* Action item
Give back exactly the lines of the entries below from the line with "to_front (entry_of k) (CACHE_SIZE" to the line with "None => Some h", inclusive, and only those.

* Data listing
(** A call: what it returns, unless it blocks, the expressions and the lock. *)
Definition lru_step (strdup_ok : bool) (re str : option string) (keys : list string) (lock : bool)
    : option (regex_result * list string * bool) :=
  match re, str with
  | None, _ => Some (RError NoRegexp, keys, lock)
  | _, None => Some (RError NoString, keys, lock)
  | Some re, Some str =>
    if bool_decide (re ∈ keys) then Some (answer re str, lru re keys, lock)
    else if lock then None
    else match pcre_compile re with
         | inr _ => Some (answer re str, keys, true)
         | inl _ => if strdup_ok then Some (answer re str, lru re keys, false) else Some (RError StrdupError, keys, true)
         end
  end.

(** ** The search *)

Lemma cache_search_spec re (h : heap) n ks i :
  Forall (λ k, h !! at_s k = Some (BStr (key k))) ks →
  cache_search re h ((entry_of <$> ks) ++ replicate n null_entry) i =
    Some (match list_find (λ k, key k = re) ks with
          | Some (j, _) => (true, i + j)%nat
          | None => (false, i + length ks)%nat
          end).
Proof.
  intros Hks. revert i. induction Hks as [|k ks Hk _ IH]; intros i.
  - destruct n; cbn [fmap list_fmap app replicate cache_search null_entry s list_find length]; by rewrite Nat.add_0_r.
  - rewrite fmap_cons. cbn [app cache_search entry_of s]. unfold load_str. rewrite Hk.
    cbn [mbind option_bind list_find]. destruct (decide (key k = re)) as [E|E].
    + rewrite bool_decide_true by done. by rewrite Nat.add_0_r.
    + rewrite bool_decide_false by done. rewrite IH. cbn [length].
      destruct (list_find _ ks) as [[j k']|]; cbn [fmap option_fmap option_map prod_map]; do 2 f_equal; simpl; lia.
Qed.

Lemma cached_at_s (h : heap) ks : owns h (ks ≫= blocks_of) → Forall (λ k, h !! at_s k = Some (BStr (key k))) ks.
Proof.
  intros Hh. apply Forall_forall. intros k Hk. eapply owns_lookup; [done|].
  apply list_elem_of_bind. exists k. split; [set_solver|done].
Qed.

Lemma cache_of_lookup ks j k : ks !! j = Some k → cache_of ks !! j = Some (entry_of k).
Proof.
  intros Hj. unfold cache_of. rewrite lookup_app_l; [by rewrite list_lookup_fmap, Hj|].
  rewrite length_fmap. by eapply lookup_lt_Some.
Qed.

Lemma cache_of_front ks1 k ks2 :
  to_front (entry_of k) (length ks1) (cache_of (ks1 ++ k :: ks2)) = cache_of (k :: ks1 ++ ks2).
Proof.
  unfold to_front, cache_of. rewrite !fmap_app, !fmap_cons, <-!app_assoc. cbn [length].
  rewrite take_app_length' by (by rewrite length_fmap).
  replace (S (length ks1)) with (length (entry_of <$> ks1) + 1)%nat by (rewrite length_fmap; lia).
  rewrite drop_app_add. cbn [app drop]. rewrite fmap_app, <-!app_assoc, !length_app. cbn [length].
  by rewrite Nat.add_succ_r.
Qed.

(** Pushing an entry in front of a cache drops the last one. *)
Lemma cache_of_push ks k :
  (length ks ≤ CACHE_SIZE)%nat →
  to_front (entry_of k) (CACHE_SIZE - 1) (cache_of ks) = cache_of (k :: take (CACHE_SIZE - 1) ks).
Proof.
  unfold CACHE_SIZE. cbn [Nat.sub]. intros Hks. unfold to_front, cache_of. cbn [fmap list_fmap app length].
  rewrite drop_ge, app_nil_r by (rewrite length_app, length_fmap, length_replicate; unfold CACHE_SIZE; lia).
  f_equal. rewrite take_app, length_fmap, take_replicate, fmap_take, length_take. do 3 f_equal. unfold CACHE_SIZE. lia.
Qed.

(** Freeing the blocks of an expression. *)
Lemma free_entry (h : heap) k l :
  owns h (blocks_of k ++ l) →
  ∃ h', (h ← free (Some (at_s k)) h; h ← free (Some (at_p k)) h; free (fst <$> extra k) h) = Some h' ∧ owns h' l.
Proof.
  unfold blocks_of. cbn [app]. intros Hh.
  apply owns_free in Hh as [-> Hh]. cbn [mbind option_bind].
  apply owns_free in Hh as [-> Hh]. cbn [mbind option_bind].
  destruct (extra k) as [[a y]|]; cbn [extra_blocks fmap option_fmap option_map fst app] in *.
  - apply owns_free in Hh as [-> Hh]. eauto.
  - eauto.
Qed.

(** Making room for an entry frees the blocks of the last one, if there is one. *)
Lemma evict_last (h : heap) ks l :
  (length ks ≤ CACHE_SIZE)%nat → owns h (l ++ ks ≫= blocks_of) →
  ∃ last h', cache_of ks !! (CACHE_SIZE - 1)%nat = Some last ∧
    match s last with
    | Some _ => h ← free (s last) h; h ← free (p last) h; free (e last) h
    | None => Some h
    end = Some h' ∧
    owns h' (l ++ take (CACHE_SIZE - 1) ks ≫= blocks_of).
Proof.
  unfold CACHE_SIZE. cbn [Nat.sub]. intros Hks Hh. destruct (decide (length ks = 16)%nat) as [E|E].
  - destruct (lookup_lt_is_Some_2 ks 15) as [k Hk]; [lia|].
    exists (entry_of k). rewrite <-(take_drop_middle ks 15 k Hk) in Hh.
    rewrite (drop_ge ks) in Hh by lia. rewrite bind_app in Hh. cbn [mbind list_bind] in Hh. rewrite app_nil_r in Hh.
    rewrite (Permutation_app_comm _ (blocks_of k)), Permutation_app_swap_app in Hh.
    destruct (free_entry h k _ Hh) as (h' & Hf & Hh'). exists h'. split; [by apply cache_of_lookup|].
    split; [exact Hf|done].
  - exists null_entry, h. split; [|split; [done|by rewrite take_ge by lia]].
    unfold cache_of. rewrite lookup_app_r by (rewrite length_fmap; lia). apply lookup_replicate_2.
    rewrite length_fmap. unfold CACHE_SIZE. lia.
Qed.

* Exercise result
  to_front (entry_of k) (CACHE_SIZE - 1) (cache_of ks) = cache_of (k :: take (CACHE_SIZE - 1) ks).
Proof.
  unfold CACHE_SIZE. cbn [Nat.sub]. intros Hks. unfold to_front, cache_of. cbn [fmap list_fmap app length].
  rewrite drop_ge, app_nil_r by (rewrite length_app, length_fmap, length_replicate; unfold CACHE_SIZE; lia).
  f_equal. rewrite take_app, length_fmap, take_replicate, fmap_take, length_take. do 3 f_equal. unfold CACHE_SIZE. lia.
Qed.

(** Freeing the blocks of an expression. *)
Lemma free_entry (h : heap) k l :
  owns h (blocks_of k ++ l) →
  ∃ h', (h ← free (Some (at_s k)) h; h ← free (Some (at_p k)) h; free (fst <$> extra k) h) = Some h' ∧ owns h' l.
Proof.
  unfold blocks_of. cbn [app]. intros Hh.
  apply owns_free in Hh as [-> Hh]. cbn [mbind option_bind].
  apply owns_free in Hh as [-> Hh]. cbn [mbind option_bind].
  destruct (extra k) as [[a y]|]; cbn [extra_blocks fmap option_fmap option_map fst app] in *.
  - apply owns_free in Hh as [-> Hh]. eauto.
  - eauto.
Qed.

(** Making room for an entry frees the blocks of the last one, if there is one. *)
Lemma evict_last (h : heap) ks l :
  (length ks ≤ CACHE_SIZE)%nat → owns h (l ++ ks ≫= blocks_of) →
  ∃ last h', cache_of ks !! (CACHE_SIZE - 1)%nat = Some last ∧
    match s last with
    | Some _ => h ← free (s last) h; h ← free (p last) h; free (e last) h
    | None => Some h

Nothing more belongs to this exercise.